**RECORDS FOR THIS TASK**
┄┄┄┄┄┄┄┄┄┄
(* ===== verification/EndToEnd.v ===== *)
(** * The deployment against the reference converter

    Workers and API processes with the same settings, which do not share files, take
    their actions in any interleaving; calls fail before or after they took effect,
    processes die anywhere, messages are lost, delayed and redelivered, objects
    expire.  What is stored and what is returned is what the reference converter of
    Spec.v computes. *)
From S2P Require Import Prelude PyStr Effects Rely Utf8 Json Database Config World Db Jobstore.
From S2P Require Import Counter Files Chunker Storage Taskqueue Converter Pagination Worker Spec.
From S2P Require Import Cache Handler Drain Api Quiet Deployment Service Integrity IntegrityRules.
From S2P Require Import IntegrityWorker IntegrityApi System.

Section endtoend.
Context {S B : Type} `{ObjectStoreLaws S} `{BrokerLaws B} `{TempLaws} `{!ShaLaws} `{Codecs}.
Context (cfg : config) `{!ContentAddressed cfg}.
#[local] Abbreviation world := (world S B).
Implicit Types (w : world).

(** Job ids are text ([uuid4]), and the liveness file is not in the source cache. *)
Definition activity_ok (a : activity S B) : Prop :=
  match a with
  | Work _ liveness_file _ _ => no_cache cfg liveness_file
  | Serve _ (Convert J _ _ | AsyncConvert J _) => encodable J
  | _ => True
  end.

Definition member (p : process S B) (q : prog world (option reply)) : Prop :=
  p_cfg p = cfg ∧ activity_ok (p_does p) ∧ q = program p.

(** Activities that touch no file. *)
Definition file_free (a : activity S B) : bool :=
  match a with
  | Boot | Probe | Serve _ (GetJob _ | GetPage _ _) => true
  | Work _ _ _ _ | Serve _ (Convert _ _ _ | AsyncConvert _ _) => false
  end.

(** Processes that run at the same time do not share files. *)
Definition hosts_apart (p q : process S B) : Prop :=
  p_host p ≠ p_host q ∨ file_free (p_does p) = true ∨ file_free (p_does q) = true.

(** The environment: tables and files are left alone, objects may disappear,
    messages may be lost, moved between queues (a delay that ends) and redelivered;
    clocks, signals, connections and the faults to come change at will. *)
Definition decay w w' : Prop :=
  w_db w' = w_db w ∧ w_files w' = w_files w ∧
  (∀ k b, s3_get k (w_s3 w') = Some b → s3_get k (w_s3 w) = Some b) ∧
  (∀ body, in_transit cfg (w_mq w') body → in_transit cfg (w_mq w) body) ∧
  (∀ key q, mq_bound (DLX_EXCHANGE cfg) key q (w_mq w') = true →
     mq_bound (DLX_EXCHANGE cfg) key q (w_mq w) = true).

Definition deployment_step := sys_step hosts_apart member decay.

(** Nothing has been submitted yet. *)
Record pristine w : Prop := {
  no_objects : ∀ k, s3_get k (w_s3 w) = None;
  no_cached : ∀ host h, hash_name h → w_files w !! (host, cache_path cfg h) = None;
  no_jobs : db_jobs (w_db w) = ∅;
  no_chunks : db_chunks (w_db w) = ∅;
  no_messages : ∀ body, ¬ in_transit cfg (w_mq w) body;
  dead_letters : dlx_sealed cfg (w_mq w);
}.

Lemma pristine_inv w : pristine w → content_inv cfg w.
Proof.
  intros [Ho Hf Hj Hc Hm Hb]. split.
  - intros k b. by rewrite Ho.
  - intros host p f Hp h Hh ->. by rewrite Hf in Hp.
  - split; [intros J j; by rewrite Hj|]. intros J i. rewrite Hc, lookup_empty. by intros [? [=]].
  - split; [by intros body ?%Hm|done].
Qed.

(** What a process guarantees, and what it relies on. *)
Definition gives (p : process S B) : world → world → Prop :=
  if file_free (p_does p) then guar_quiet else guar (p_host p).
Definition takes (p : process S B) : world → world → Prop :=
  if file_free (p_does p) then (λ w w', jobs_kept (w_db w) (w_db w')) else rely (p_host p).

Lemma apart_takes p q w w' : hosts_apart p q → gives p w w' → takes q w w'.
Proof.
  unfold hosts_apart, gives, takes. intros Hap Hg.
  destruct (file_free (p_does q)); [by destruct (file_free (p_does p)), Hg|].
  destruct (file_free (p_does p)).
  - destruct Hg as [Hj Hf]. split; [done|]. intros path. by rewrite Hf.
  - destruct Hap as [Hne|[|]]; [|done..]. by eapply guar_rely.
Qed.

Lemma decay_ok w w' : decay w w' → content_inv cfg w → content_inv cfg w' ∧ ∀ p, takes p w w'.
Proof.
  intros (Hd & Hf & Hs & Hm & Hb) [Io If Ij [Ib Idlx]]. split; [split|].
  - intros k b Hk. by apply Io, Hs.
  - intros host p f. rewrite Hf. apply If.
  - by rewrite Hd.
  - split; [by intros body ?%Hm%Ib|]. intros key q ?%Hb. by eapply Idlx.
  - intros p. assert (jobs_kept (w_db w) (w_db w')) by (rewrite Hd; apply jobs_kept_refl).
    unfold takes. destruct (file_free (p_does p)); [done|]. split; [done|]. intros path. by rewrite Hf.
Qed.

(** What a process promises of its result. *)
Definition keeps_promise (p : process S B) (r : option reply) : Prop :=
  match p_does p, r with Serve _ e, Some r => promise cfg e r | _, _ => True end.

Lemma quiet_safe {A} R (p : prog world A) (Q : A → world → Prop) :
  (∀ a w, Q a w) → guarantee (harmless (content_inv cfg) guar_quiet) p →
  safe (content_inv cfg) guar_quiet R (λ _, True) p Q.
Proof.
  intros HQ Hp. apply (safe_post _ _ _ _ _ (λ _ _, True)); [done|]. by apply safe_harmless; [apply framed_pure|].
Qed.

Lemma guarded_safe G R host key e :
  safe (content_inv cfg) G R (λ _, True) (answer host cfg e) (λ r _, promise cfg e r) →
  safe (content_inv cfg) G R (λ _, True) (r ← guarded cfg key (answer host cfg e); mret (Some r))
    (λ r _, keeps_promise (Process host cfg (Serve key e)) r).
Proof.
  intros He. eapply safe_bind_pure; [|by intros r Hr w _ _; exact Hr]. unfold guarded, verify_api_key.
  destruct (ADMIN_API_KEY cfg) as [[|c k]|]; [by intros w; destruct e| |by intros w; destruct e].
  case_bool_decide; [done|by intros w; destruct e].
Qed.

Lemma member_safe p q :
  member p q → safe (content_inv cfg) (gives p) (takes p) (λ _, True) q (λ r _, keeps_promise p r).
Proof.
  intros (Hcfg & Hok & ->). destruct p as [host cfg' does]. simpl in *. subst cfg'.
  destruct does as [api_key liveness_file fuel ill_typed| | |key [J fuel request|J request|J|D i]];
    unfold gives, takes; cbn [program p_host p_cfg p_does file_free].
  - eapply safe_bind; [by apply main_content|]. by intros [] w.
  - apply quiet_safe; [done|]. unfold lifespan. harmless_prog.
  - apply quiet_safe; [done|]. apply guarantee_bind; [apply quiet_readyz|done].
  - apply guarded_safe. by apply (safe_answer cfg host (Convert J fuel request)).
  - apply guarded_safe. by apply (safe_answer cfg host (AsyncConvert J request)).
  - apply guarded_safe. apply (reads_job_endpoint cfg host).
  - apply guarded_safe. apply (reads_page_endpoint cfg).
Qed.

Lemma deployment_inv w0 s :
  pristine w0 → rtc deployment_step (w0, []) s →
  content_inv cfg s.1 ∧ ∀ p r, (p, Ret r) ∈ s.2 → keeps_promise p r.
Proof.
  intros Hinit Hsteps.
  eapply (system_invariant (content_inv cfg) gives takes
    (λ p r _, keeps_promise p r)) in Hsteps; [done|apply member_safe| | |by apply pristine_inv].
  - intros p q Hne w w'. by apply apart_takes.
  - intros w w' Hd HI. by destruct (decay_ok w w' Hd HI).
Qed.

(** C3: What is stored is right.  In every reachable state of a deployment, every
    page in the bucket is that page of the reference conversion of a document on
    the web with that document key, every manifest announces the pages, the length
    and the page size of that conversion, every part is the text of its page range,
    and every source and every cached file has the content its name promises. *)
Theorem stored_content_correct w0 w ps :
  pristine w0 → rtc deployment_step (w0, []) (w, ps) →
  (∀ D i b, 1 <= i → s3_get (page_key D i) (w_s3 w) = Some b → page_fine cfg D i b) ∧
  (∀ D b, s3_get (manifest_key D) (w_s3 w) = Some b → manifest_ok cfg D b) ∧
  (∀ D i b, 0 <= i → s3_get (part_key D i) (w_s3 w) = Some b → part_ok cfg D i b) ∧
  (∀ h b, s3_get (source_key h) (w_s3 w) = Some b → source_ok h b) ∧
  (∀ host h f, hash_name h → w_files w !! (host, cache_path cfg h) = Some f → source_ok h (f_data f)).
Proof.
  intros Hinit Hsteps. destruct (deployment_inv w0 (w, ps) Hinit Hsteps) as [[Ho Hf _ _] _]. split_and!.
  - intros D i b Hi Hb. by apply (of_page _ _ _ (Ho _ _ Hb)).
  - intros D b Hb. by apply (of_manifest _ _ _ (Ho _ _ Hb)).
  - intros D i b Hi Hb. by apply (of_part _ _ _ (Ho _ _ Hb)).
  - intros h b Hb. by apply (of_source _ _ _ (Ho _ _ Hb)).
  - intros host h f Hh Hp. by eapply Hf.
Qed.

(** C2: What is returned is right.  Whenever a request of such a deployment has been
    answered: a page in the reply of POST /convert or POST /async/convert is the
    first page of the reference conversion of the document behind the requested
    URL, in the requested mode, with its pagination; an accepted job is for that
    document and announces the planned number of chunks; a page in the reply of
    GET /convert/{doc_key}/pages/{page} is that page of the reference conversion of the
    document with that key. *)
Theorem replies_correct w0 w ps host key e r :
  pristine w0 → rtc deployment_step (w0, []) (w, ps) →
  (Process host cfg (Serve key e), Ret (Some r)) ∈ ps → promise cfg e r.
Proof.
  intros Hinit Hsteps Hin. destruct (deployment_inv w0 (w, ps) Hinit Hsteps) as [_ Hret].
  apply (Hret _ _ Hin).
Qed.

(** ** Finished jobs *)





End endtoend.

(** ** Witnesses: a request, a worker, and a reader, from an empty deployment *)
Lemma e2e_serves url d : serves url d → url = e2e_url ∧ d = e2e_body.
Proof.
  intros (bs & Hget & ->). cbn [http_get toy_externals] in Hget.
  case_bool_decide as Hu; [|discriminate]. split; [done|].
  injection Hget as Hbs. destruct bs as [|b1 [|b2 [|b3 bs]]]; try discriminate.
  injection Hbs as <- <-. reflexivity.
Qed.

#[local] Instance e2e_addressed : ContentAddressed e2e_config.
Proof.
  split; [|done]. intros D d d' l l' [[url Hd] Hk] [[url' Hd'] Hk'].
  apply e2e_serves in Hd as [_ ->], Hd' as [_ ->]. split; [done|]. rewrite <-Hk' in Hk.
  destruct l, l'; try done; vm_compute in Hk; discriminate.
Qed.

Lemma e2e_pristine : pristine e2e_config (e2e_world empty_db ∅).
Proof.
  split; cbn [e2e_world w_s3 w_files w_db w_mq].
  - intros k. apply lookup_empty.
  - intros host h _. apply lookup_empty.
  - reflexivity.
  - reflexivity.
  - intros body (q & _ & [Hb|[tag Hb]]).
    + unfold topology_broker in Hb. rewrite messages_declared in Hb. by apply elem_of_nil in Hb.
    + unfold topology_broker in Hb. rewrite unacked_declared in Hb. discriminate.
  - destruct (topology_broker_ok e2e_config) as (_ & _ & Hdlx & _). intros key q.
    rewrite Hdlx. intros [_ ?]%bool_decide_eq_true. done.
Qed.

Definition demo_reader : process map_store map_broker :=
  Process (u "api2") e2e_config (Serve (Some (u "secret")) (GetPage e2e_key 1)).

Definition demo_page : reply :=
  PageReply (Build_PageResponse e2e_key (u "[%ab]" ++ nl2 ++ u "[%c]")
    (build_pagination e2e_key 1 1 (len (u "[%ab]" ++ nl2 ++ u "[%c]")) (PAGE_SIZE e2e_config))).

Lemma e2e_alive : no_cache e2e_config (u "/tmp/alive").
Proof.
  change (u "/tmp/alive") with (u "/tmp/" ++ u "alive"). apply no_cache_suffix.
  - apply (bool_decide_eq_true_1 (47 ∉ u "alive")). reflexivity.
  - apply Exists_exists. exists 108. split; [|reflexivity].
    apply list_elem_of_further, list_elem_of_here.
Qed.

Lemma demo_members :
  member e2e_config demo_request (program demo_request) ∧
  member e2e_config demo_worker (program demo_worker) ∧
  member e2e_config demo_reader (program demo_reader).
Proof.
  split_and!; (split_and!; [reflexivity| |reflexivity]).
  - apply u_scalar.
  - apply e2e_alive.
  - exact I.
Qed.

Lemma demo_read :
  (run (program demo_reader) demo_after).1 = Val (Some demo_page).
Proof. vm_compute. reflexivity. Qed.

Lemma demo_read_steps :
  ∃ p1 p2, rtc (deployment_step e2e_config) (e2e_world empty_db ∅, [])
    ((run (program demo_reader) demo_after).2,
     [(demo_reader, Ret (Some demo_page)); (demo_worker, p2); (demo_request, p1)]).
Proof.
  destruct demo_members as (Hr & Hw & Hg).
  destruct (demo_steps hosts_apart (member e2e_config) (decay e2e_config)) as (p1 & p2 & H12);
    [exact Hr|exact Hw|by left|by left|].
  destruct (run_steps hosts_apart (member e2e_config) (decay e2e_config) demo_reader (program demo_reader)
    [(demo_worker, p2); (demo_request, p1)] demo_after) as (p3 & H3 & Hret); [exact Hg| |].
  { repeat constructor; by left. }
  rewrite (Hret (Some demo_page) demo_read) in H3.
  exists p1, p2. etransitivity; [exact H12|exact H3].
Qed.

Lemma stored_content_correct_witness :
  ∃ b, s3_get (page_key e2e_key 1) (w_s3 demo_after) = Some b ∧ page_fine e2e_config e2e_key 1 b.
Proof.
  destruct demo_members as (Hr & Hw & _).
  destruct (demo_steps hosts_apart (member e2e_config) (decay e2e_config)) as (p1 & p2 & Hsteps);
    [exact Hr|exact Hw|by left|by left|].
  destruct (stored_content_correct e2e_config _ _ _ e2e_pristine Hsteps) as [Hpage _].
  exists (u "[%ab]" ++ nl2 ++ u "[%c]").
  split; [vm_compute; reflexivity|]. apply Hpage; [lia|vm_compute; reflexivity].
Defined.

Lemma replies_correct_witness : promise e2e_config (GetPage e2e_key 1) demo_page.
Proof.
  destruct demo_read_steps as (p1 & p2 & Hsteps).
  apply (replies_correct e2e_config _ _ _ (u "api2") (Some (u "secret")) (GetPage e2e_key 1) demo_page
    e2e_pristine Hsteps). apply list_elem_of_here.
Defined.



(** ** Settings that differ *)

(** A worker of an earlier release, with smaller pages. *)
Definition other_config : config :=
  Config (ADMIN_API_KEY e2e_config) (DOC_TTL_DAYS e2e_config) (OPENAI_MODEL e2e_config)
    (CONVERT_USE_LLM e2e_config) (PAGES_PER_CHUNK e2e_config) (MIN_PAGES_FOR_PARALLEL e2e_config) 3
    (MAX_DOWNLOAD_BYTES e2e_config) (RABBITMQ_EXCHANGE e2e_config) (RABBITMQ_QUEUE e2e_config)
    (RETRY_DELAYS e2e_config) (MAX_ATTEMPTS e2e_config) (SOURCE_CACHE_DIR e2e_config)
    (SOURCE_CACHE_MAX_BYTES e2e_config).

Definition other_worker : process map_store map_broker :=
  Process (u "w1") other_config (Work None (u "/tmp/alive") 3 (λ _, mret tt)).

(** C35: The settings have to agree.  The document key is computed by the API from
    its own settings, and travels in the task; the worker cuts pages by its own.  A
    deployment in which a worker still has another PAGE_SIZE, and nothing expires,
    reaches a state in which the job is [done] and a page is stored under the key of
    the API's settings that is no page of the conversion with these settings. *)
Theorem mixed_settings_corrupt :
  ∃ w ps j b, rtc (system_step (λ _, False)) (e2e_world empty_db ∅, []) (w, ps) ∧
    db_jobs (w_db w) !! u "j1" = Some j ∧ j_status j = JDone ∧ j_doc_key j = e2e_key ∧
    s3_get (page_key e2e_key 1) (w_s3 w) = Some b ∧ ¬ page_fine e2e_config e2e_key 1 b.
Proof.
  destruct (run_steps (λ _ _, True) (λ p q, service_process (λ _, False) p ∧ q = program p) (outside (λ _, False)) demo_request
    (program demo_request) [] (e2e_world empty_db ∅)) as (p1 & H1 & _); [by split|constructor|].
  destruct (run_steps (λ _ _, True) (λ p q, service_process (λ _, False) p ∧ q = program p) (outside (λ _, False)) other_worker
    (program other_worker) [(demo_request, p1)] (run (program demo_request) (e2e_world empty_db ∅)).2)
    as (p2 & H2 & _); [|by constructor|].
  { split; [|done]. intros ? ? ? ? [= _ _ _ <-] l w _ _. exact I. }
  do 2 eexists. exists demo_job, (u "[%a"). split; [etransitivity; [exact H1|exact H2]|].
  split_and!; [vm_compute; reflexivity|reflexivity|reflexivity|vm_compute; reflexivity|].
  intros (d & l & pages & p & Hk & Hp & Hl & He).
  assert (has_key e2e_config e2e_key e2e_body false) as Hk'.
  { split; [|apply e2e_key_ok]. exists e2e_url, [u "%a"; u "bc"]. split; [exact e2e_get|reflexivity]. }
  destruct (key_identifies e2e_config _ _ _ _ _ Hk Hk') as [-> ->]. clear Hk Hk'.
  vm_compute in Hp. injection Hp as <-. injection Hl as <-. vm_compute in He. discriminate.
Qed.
┄┄┄┄┄┄┄┄┄┄
**THE PROBLEM**
All that is wanted is the set of lines from the one with "destruct (key_identifies e2e_config" through the last line of the entries, both included, output exactly.

**TASK RESULT**
  destruct (key_identifies e2e_config _ _ _ _ _ Hk Hk') as [-> ->]. clear Hk Hk'.
  vm_compute in Hp. injection Hp as <-. injection Hl as <-. vm_compute in He. discriminate.
Qed.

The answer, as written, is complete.